§ Records from a dataset
Definition _get_session (st : State) (url : string) : Result nat * State :=
  match urlparse url with
  | Raise e => (Raise e, st)
  | Ok parsed_url =>
    if negb (truthy_str (scheme parsed_url)) || negb (truthy_opt_str (hostname parsed_url))
    then (Raise (URLParsingError ("Could not get scheme and hostname from URL: " +:+ url)), st)
    else
      let session_index := session_index_of parsed_url in
      match _sessions (self st) !! session_index with
      | Some session => (Ok session, st)
      | None =>
          let session := length (heap st) in
          let heap1 := heap st ++ [requests_Session] in
          let self1 :=
            set_sessions (self st) (<[session_index := session]> (_sessions (self st))) in
          match headers requests_Session !! "User-Agent" with
          | None => (Raise (KeyError "User-Agent"), mkState self1 heap1 (net st))
          | Some requests_user_agent =>
              let tuf_user_agent := "tuf/" +:+ tuf_version +:+ " " +:+ requests_user_agent in
              let updated :=
                mkSession (<["User-Agent" := tuf_user_agent]>
                           (<["Accept-Encoding" := "identity"]> (headers requests_Session))) in
              (Ok session, mkState self1 (<[session := updated]> heap1) (net st))
          end
      end
  end.
Lemma post_process_marker (w : world) (self : agent) (d : Py.dict)
    (audience_type : pyval) (documentation result : string) :
  tabs_additive w ->
  post_process w self (PDict d) audience_type documentation = Returned result ->
  Str.contains mermaid_marker result = true.
Proof.
  intros Htabs. unfold post_process.
  set (diagrams := if _ : bool then _ else documentation).
  assert (H1 : Str.contains mermaid_marker diagrams = true).
  { subst diagrams.
    destruct (Str.contains mermaid_marker documentation) eqn:Hdoc; simpl;
      [| apply enhance_with_diagrams_marker].
    destruct (Py.truthy _); [apply enhance_with_diagrams_marker | done]. }
  clearbody diagrams.
  destruct (if negb (Py.eq_str audience_type "technical")
            then Py.contains "construct_explanations" (PDict d)
            else mret false) as [with_explanations|e]; simpl; [| done].
  set (explained := if with_explanations then _ else diagrams).
  assert (H2 : Str.contains mermaid_marker explained = true).
  { subst explained. destruct with_explanations; [| done].
    by apply add_mcp_explanations_keeps_marker. }
  clearbody explained.
  apply separate_thinking_process_keeps_marker in H2.
  destruct (enhance_markdown_with_tabs w (_separate_thinking_process explained))
    as [tabbed|e] eqn:Htab; intros [= <-]; [| done].
  by eapply Htabs.
Qed.

Lemma enriched_dict (w : world) (d : Py.dict) (audience_type : pyval) :
  exists d', enriched w (PDict d) audience_type = PDict d'.
Proof.
  unfold enriched.
  destruct (enrich_cobol_documentation w (PDict d) audience_type) as [[]|];
    by eexists.
Qed.

(** C1, as the code has it.  Every documentation text returned by
    [generate_documentation] holds at least one Mermaid fence, the
    tabbed view keeping the fences of its input: the provider's text has
    one (and is then left as it is unless enhanced diagrams are asked
    for), or [_enhance_with_diagrams] validates, appends or accepts
    one, and the later steps keep it.  The fixed document for a missing
    key carries its own diagram block. *)
Theorem generated_documentation_has_fence (w : world) (self self' : agent)
    (structured_data : pyval) (documentation : string) :
  tabs_additive w ->
  generate_documentation w self structured_data = (self', Returned documentation) ->
  Str.contains mermaid_marker documentation = true
  /\ Str.contains (mermaid_block no_api_key_diagram) api_key_missing_document = true.
Proof.
  intros Htabs Hrun. split; [| reflexivity].
  unfold generate_documentation in Hrun.
  destruct structured_data as [| | | | |d]; try by (simpl in Hrun; injection Hrun).
  cbn [Py.get mbind outcome_bind mret outcome_ret] in Hrun.
  destruct (enriched_dict w d (get_user_preference self "audience" (PStr "technical")))
    as [d' Hd'].
  rewrite Hd' in Hrun.
  do 4 (lazymatch type of Hrun with
        | context [mbind ?f ?c] =>
            destruct c eqn:?; cbn [mbind outcome_bind mret outcome_ret] in Hrun;
            [| by injection Hrun]
        end).
  lazymatch type of Hrun with
  | context [post_process ?a ?b ?c ?e ?t] =>
      destruct (post_process a b c e t) as [result|e'] eqn:Hpost
  end; cbn [Py.get mbind outcome_bind mret outcome_ret] in Hrun; [| by injection Hrun].
  injection Hrun as _ <-.
  by eapply post_process_marker.
Qed.
(** C10. [reassign] recomputes the route and, when the best agent is in
    the exclusion set, walks the alternatives in order: the first one
    outside the set replaces the agent of the decision; when every
    alternative is excluded too, or there is none, the decision is
    returned as it is and still names the excluded best agent. *)
Theorem C10_reassign_falls_back_to_excluded_best
    (db : Database) (clock : Clock) (current_agent_id : option text)
    (exclude_agents : list text) (reason_given : option text)
    (category : option text) (priority : Z) (language : text)
    (customer_tier source content sentiment : option text)
    (result : Decision) (best : text) :
  let exclude :=
    match current_agent_id with
    | Some c => c :: exclude_agents
    | None => exclude_agents
    end in
  route db clock category priority language customer_tier source content sentiment
    = Some result ->
  agent_id result = Some best ->
  mem best exclude = true ->
  exists d,
    reassign db clock current_agent_id exclude_agents reason_given category priority
      language customer_tier source content sentiment = Some d
    /\ ((forall alt, In alt (alternatives result) ->
                     mem (alt_agent_id alt) exclude = true) ->
        agent_id d = Some best)
    /\ (forall pre alt post,
          alternatives result = pre ++ alt :: post ->
          (forall x, In x pre -> mem (alt_agent_id x) exclude = true) ->
          mem (alt_agent_id alt) exclude = false ->
          agent_id d = Some (alt_agent_id alt)
          /\ agent_name d = Some (alt_agent_name alt)).
Proof.
  intros exclude Hroute Hbest Hex.
  unfold reassign. rewrite Hroute. cbn [mbind option_bind].
  eexists. split; [reflexivity|].
  unfold reassign_from. fold exclude. rewrite Hbest, Hex. split.
  - intros Hall. rewrite find_all_rejected; [assumption|].
    intros x Hx. now rewrite (Hall x Hx).
  - intros pre alt post Halts Hpre Halt.
    rewrite Halts, (find_first_accepted _ pre alt post).
    + split; reflexivity.
    + intros y Hy. now rewrite (Hpre y Hy).
    + now rewrite Halt.
Qed.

§ Problem details
Nothing in the entries above may be left out; retype them all exactly.

§ Expected answer
Definition _get_session (st : State) (url : string) : Result nat * State :=
  match urlparse url with
  | Raise e => (Raise e, st)
  | Ok parsed_url =>
    if negb (truthy_str (scheme parsed_url)) || negb (truthy_opt_str (hostname parsed_url))
    then (Raise (URLParsingError ("Could not get scheme and hostname from URL: " +:+ url)), st)
    else
      let session_index := session_index_of parsed_url in
      match _sessions (self st) !! session_index with
      | Some session => (Ok session, st)
      | None =>
          let session := length (heap st) in
          let heap1 := heap st ++ [requests_Session] in
          let self1 :=
            set_sessions (self st) (<[session_index := session]> (_sessions (self st))) in
          match headers requests_Session !! "User-Agent" with
          | None => (Raise (KeyError "User-Agent"), mkState self1 heap1 (net st))
          | Some requests_user_agent =>
              let tuf_user_agent := "tuf/" +:+ tuf_version +:+ " " +:+ requests_user_agent in
              let updated :=
                mkSession (<["User-Agent" := tuf_user_agent]>
                           (<["Accept-Encoding" := "identity"]> (headers requests_Session))) in
              (Ok session, mkState self1 (<[session := updated]> heap1) (net st))
          end
      end
  end.
Lemma post_process_marker (w : world) (self : agent) (d : Py.dict)
    (audience_type : pyval) (documentation result : string) :
  tabs_additive w ->
  post_process w self (PDict d) audience_type documentation = Returned result ->
  Str.contains mermaid_marker result = true.
Proof.
  intros Htabs. unfold post_process.
  set (diagrams := if _ : bool then _ else documentation).
  assert (H1 : Str.contains mermaid_marker diagrams = true).
  { subst diagrams.
    destruct (Str.contains mermaid_marker documentation) eqn:Hdoc; simpl;
      [| apply enhance_with_diagrams_marker].
    destruct (Py.truthy _); [apply enhance_with_diagrams_marker | done]. }
  clearbody diagrams.
  destruct (if negb (Py.eq_str audience_type "technical")
            then Py.contains "construct_explanations" (PDict d)
            else mret false) as [with_explanations|e]; simpl; [| done].
  set (explained := if with_explanations then _ else diagrams).
  assert (H2 : Str.contains mermaid_marker explained = true).
  { subst explained. destruct with_explanations; [| done].
    by apply add_mcp_explanations_keeps_marker. }
  clearbody explained.
  apply separate_thinking_process_keeps_marker in H2.
  destruct (enhance_markdown_with_tabs w (_separate_thinking_process explained))
    as [tabbed|e] eqn:Htab; intros [= <-]; [| done].
  by eapply Htabs.
Qed.

Lemma enriched_dict (w : world) (d : Py.dict) (audience_type : pyval) :
  exists d', enriched w (PDict d) audience_type = PDict d'.
Proof.
  unfold enriched.
  destruct (enrich_cobol_documentation w (PDict d) audience_type) as [[]|];
    by eexists.
Qed.

(** C1, as the code has it.  Every documentation text returned by
    [generate_documentation] holds at least one Mermaid fence, the
    tabbed view keeping the fences of its input: the provider's text has
    one (and is then left as it is unless enhanced diagrams are asked
    for), or [_enhance_with_diagrams] validates, appends or accepts
    one, and the later steps keep it.  The fixed document for a missing
    key carries its own diagram block. *)
Theorem generated_documentation_has_fence (w : world) (self self' : agent)
    (structured_data : pyval) (documentation : string) :
  tabs_additive w ->
  generate_documentation w self structured_data = (self', Returned documentation) ->
  Str.contains mermaid_marker documentation = true
  /\ Str.contains (mermaid_block no_api_key_diagram) api_key_missing_document = true.
Proof.
  intros Htabs Hrun. split; [| reflexivity].
  unfold generate_documentation in Hrun.
  destruct structured_data as [| | | | |d]; try by (simpl in Hrun; injection Hrun).
  cbn [Py.get mbind outcome_bind mret outcome_ret] in Hrun.
  destruct (enriched_dict w d (get_user_preference self "audience" (PStr "technical")))
    as [d' Hd'].
  rewrite Hd' in Hrun.
  do 4 (lazymatch type of Hrun with
        | context [mbind ?f ?c] =>
            destruct c eqn:?; cbn [mbind outcome_bind mret outcome_ret] in Hrun;
            [| by injection Hrun]
        end).
  lazymatch type of Hrun with
  | context [post_process ?a ?b ?c ?e ?t] =>
      destruct (post_process a b c e t) as [result|e'] eqn:Hpost
  end; cbn [Py.get mbind outcome_bind mret outcome_ret] in Hrun; [| by injection Hrun].
  injection Hrun as _ <-.
  by eapply post_process_marker.
Qed.
(** C10. [reassign] recomputes the route and, when the best agent is in
    the exclusion set, walks the alternatives in order: the first one
    outside the set replaces the agent of the decision; when every
    alternative is excluded too, or there is none, the decision is
    returned as it is and still names the excluded best agent. *)
Theorem C10_reassign_falls_back_to_excluded_best
    (db : Database) (clock : Clock) (current_agent_id : option text)
    (exclude_agents : list text) (reason_given : option text)
    (category : option text) (priority : Z) (language : text)
    (customer_tier source content sentiment : option text)
    (result : Decision) (best : text) :
  let exclude :=
    match current_agent_id with
    | Some c => c :: exclude_agents
    | None => exclude_agents
    end in
  route db clock category priority language customer_tier source content sentiment
    = Some result ->
  agent_id result = Some best ->
  mem best exclude = true ->
  exists d,
    reassign db clock current_agent_id exclude_agents reason_given category priority
      language customer_tier source content sentiment = Some d
    /\ ((forall alt, In alt (alternatives result) ->
                     mem (alt_agent_id alt) exclude = true) ->
        agent_id d = Some best)
    /\ (forall pre alt post,
          alternatives result = pre ++ alt :: post ->
          (forall x, In x pre -> mem (alt_agent_id x) exclude = true) ->
          mem (alt_agent_id alt) exclude = false ->
          agent_id d = Some (alt_agent_id alt)
          /\ agent_name d = Some (alt_agent_name alt)).
Proof.
  intros exclude Hroute Hbest Hex.
  unfold reassign. rewrite Hroute. cbn [mbind option_bind].
  eexists. split; [reflexivity|].
  unfold reassign_from. fold exclude. rewrite Hbest, Hex. split.
  - intros Hall. rewrite find_all_rejected; [assumption|].
    intros x Hx. now rewrite (Hall x Hx).
  - intros pre alt post Halts Hpre Halt.
    rewrite Halts, (find_first_accepted _ pre alt post).
    + split; reflexivity.
    + intros y Hy. now rewrite (Hpre y Hy).
    + now rewrite Halt.
Qed.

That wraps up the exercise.